• Data for processing
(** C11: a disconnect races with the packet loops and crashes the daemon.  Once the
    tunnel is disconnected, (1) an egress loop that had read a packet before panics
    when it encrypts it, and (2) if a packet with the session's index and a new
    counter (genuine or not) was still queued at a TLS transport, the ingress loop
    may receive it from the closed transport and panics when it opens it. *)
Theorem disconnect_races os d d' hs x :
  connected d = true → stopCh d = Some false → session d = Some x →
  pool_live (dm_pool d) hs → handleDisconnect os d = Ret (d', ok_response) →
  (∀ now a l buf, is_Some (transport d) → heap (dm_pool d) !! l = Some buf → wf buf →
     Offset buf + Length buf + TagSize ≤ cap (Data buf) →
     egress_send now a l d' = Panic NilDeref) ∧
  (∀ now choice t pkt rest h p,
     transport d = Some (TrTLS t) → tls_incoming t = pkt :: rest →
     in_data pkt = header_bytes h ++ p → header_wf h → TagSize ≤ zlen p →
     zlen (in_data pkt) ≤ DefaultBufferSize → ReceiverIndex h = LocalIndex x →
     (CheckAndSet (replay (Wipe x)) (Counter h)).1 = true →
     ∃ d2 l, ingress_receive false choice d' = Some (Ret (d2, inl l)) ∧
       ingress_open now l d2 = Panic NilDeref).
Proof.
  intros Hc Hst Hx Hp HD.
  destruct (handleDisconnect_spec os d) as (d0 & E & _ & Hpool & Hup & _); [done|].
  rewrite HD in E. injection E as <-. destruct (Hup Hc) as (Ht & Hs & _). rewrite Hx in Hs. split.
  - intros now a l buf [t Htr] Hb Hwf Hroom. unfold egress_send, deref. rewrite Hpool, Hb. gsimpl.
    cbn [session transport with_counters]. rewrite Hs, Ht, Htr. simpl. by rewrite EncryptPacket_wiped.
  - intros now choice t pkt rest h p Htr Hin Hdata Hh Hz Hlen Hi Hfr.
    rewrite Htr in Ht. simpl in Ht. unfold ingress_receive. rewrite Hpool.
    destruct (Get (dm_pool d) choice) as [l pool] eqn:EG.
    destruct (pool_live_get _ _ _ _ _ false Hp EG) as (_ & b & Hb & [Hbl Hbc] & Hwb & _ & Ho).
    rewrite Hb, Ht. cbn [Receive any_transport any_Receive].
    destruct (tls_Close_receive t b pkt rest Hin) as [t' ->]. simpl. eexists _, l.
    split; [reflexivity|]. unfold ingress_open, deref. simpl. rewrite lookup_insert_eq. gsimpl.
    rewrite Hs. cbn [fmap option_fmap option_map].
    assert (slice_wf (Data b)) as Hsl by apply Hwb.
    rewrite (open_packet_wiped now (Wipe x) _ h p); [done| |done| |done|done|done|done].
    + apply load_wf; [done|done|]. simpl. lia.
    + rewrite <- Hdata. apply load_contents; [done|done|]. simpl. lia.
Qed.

• Task description
Would you print exactly, and only, the lines of the data above from the line with "connected d = true" through the line with "destruct (tls_Close_receive t", inclusive?

• Written response
  connected d = true → stopCh d = Some false → session d = Some x →
  pool_live (dm_pool d) hs → handleDisconnect os d = Ret (d', ok_response) →
  (∀ now a l buf, is_Some (transport d) → heap (dm_pool d) !! l = Some buf → wf buf →
     Offset buf + Length buf + TagSize ≤ cap (Data buf) →
     egress_send now a l d' = Panic NilDeref) ∧
  (∀ now choice t pkt rest h p,
     transport d = Some (TrTLS t) → tls_incoming t = pkt :: rest →
     in_data pkt = header_bytes h ++ p → header_wf h → TagSize ≤ zlen p →
     zlen (in_data pkt) ≤ DefaultBufferSize → ReceiverIndex h = LocalIndex x →
     (CheckAndSet (replay (Wipe x)) (Counter h)).1 = true →
     ∃ d2 l, ingress_receive false choice d' = Some (Ret (d2, inl l)) ∧
       ingress_open now l d2 = Panic NilDeref).
Proof.
  intros Hc Hst Hx Hp HD.
  destruct (handleDisconnect_spec os d) as (d0 & E & _ & Hpool & Hup & _); [done|].
  rewrite HD in E. injection E as <-. destruct (Hup Hc) as (Ht & Hs & _). rewrite Hx in Hs. split.
  - intros now a l buf [t Htr] Hb Hwf Hroom. unfold egress_send, deref. rewrite Hpool, Hb. gsimpl.
    cbn [session transport with_counters]. rewrite Hs, Ht, Htr. simpl. by rewrite EncryptPacket_wiped.
  - intros now choice t pkt rest h p Htr Hin Hdata Hh Hz Hlen Hi Hfr.
    rewrite Htr in Ht. simpl in Ht. unfold ingress_receive. rewrite Hpool.
    destruct (Get (dm_pool d) choice) as [l pool] eqn:EG.
    destruct (pool_live_get _ _ _ _ _ false Hp EG) as (_ & b & Hb & [Hbl Hbc] & Hwb & _ & Ho).
    rewrite Hb, Ht. cbn [Receive any_transport any_Receive].
    destruct (tls_Close_receive t b pkt rest Hin) as [t' ->]. simpl. eexists _, l.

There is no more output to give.